Traditions populaires et populations adivasi
Musiques régionales
Souvent définies en opposition aux musiques de traditions classiques, les traditions populaires regroupent l’ensemble des répertoires régionaux de l’Inde, qu’ils soient le fait de musiciens professionnels de casteJati (« espèce ») en langue vernaculaire, les castes sont des groupes sociaux héréditaires – comportant chacun plusieurs sous-divisions internes – qui sont distingués par un principe de hiérarchie, de séparation et de division du travail. , de groupes réunis autour d’une activité commune (ex : chants de moisson), d’un événement rituel (ex : chants de mariage) ou quotidien (ex : chants collectifs accompagnant le travail, berceuses etc.). Ces répertoires locaux varient considérablement d’un état à l’autre de l’Inde (Rajasthan, Gujarat, Penjab), ce qui implique de les considérer dans leur ancrage linguistique, social, religieux et culturel propre.
Musique et idéologie
Parmi les musiques régionales, les musicologues distinguent généralement les traditions de village hindo-musulmanes de celles qui relèvent des populations aborigènes (Adivasi, « premiers habitants »), encore appelées « populations tribales ». Ces découpages des musiques en « populaires » et « tribales » sont cependant controversés et sont à manipuler avec précaution : ils impliquent des conceptions idéologiques et des valeurs hiérarchiques issues de la colonisation et des modes de pensée occidentaux. Il en va de même pour la distinction des musiques « classiques » qui sont ainsi souvent présentées comme ayant un statut culturel supérieur aux musiques « populaires » ou « tribales ».
Identité culturelle
Les répertoires non classiques sont encore très largement méconnus des musicologues, bien qu’ils aient été partiellement décrits par les folkloristes indiens et britanniques à partir du XVIIIe siècle. Si, aujourd’hui, on connaît relativement mieux les instruments joués dans les diverses régions de l’Inde, plus rares sont les investigations sur les manières dont sont construites et pensées ces musiques.
Certains musiciens professionnels de basses castes, notamment du Bengale (Bauls) et du Rajasthan (Manghaniyars et Langas), ont connu récemment une diffusion internationale sans précédent, du fait du travail de recherche et de promotion par une partie de l’intelligentsia locale. Parmi d’autres répertoires traditionnels, la danse collective bhangra du Penjab a aussi fourni depuis quelques années un univers de référence et de construction identitaire important pour les jeunes générations urbaines issues de la diaspora (Royaume-Uni, États-Unis).
Les musiques filmi
Les musiques produites par la vaste industrie du cinéma ont la particularité d’être diffusées à l’échelle de tout le sous-continent, jusque dans les diasporas indiennes résidant aux quatre coins de la planète.

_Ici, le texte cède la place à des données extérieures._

(* ===== verification/Dir.v ===== *)
(** Looking up a name: the directory functions of src/kernel/fs/fs.c (their
    definitions are in Fs.v) against a reference search.

    A directory is a chain of clusters of 32-byte slots. A slot is left out,
    ends the directory, holds a part of a long name, or is an entry; the name of
    an entry is the long name of the parts before it, or its own short name. The
    theorems say which entry [find_dirent_entry] finds, what it makes of it, and
    what [get_file] does with a path. *)
From S2P Require Import Prelude CString Bytes Spinlock DList Ids Proc Schedule Sleep Virt Buf Fat32 Fs.

(** ** The reference search *)

Definition byte (s : list Z) (k : nat) : Z := nth k s 0.
Definition attr (s : list Z) : Z := byte s 11.
(** The names of the two entries a directory starts with. *)
Definition dots : list Z := DOT :: replicate 10 FATDIR_DLT.
Definition ddots : list Z := DOT :: DOT :: replicate 9 FATDIR_DLT.
Definition left_out (s : list Z) : bool :=
  (byte s 0 =? FATDIR_DLT) || bool_decide (take 11 s = dots) || bool_decide (take 11 s = ddots).
Definition long (s : list Z) : bool := Z.land (attr s) 15 =? 15.
(** The low bytes of the 13 characters of a part. *)
Definition part (s : list Z) : list Z := map (byte s) [1; 3; 5; 7; 9; 14; 16; 18; 20; 22; 24; 28; 30]%nat.

Fixpoint until (c : Z) (l : list Z) : list Z := match l with [] => [] | x :: l => if x =? c then [] else x :: until c l end.
Definition short_text (s : list Z) : list Z :=
  until FATDIR_DLT (take 8 s) ++ dotted (until FATDIR_DLT (take 3 (drop 8 s))).
(** The name of an entry after the parts [acc]. *)
Definition entry_text (acc s : list Z) : list Z := match until 0 acc with [] => short_text s | w => w end.

(** The first entry whose name begins with [w], and its position. *)
Inductive verdict : Type := Hit (i : Z) (s : list Z) | Stop | More.
Fixpoint scan (w acc : list Z) (i : Z) (ss : list (list Z)) : verdict :=
  match ss with
  | [] => More
  | s :: ss =>
      if left_out s then scan w [] (i + 32) ss
      else if byte s 0 =? 0 then Stop
      else if long s then scan w (acc ++ part s) (i + 32) ss
      else if bool_decide (w `prefix_of` entry_text acc s) then Hit i s
      else scan w [] (i + 32) ss
  end.
(** ... in the clusters of a directory: a long name does not go on from one to
    the next. *)
Fixpoint search (w : list Z) (cs : list (list (list Z))) : verdict :=
  match cs with
  | [] => Stop
  | ss :: cs => match scan w [] 0 ss with More => search w cs | v => v end
  end.

(** The slots of a cluster. *)
Fixpoint slots (n : nat) (l : list Z) : list (list Z) := match n with O => [] | S n => take 32 l :: slots n (drop 32 l) end.

(** The directories the code reads as meant: an end mark is all zero where the
    code looks, a long name has at most two parts, a short name has no zero
    byte, and no name is cut short of [w] (the end of the shorter string is not
    seen by [strncmp]). *)
Fixpoint readable (w acc : list Z) (ss : list (list Z)) : Prop :=
  match ss with
  | [] => True
  | s :: ss =>
      if left_out s then readable w [] ss
      else if byte s 0 =? 0 then attr s = 0
      else byte s 0 <> DOT /\
        if long s then (length acc <= 13)%nat /\ readable w (acc ++ part s) ss
        else Forall (fun c => c <> 0) (take 11 s) /\
          if bool_decide (w `prefix_of` entry_text acc s) then True
          else ~ entry_text acc s `prefix_of` w /\ readable w [] ss
  end.

Fixpoint readable_all (w : list Z) (cs : list (list (list Z))) : Prop :=
  match cs with [] => True | ss :: cs => readable w [] ss /\ (scan w [] 0 ss = More -> readable_all w cs) end.

(** ** Bytes and strings *)

Lemma until_prefix c l : exists r, l = until c l ++ r /\ (r = [] \/ exists r', r = c :: r').
Proof.
  induction l as [|x l IH]; [by exists []; auto|]. cbn [until]. destruct (Z.eqb_spec x c) as [->|Hn]; [exists (c :: l); eauto|].
  destruct IH as (r & E & Hr). exists r. split; [cbn; by f_equal|done].
Qed.
Lemma until_not c l : Forall (fun x => x <> c) (until c l).
Proof. induction l as [|x l IH]; cbn [until]; [constructor|]. destruct (Z.eqb_spec x c); [constructor|by constructor]. Qed.
Lemma console_putc_ok fuel c input out ps s : term_at s input out ps -> (busy_bound < fuel)%nat -> 0 <= c < 256 ->
  exists s', console_putc (V := V) fuel c s = Ret (tt, s') /\ term_at s' input (out ++ [c]) ps.
Proof.
  intros Hs Hf Hc. unfold console_putc, BACKSPACE. rewrite (proj2 (Z.eqb_neq c 0x100)) by lia. pose proof (busy_le (lget (T := V) s)).
  apply send_ok; [done|lia|done].
Qed.
Lemma console_erase_ok fuel input out ps s : term_at s input out ps -> (busy_bound < fuel)%nat ->
  exists s', console_putc (V := V) fuel BACKSPACE s = Ret (tt, s') /\ term_at s' input (out ++ [8; 32; 8]) ps.
Proof.
  intros Hs Hf. unfold console_putc. rewrite Z.eqb_refl.
  destruct (send_ok 8 input out ps fuel s Hs) as (s1 & R1 & S1); [pose proof (busy_le (lget (T := V) s)); lia|lia|].
  destruct (send_ok 32 input _ ps fuel s1 S1) as (s2 & R2 & S2); [pose proof (busy_le (lget (T := V) s1)); lia|lia|].
  destruct (send_ok 8 input _ ps fuel s2 S2) as (s3 & R3 & S3); [pose proof (busy_le (lget (T := V) s2)); lia|lia|].
  exists s3. split; [|by rewrite <- !app_assoc in S3].
  assert (E : forall (a b c d e g : K S unit), (a ;; b ;; c ;; d ;; e ;; g) s = ((a ;; b) ;; (c ;; d) ;; e ;; g) s).
  { intros. unfold kbind. destruct (a s) as [[[] t]| | | |]; try done. destruct (b t) as [[[] t']| | | |]; try done.
    destruct (c t') as [[[] t'']| | | |]; done. }
  rewrite E. erewrite kbind_ret by exact R1. by erewrite kbind_ret by exact R2.
Qed.

(** A typed character is there: no waiting. *)
Lemma receive_ok fuel c input out ps s : term_at s (c :: input) out ps -> (0 < fuel)%nat ->
  exists s', (wait_rx (V := V) run_queue qfuel swtch fuel ;; uart_read_reg UART_RHR) s = Ret (c, s') /\ term_at s' input out ps.
Proof.
  intros [Hr Ht Hp] Hf. destruct fuel as [|fuel]; [lia|]. cbn [wait_rx].
  rewrite kbind_assoc. erewrite kbind_ret by apply read_reg_run. set (v := lget (T := V) s) in *.
  pose proof (lsr_ok v) as Hl. destruct (reg_load UART_LSR v) as [l v1]. cbn [fst snd]. destruct Hl as (L1 & L2 & L3 & _).
  rewrite (proj2 (Z.eqb_neq _ 0)) by (apply L3; by rewrite Hr). krun. rewrite read_reg_run, lget_lput.
  pose proof (rhr_ok v1 c input) as Hv. destruct (reg_load UART_RHR v1) as [c' v2]. cbn [fst snd].
  destruct Hv as (-> & V2 & V3); [congruence|]. eexists. split; [done|]. apply term_at_uart; [by rewrite ps_of_uart|done|congruence].
Qed.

Le film indien, encore appelé masala (« épicé »), réunit toujours plusieurs ingrédients : action, amour, chansons, danses, comédie. Les chansons, intégrées à la narration, jouent un rôle dramaturgique évident qui dépasse la seule fonction de générique. Composées et enregistrées en studio, elles rassemblent souvent des instruments à la fois occidentaux (synthétiseur, guitare, basse etc.) ou typiquement indiens (tabla, mridangam, dholak, sarangi, etc.). Les styles varient aussi selon les régions de l’Inde, les studios de cinéma étant cependant implantés dans les seules capitales de Bombay (cinéma en langue hindi), Madras (langue tamoule) et Hyderhabad (langue télougou).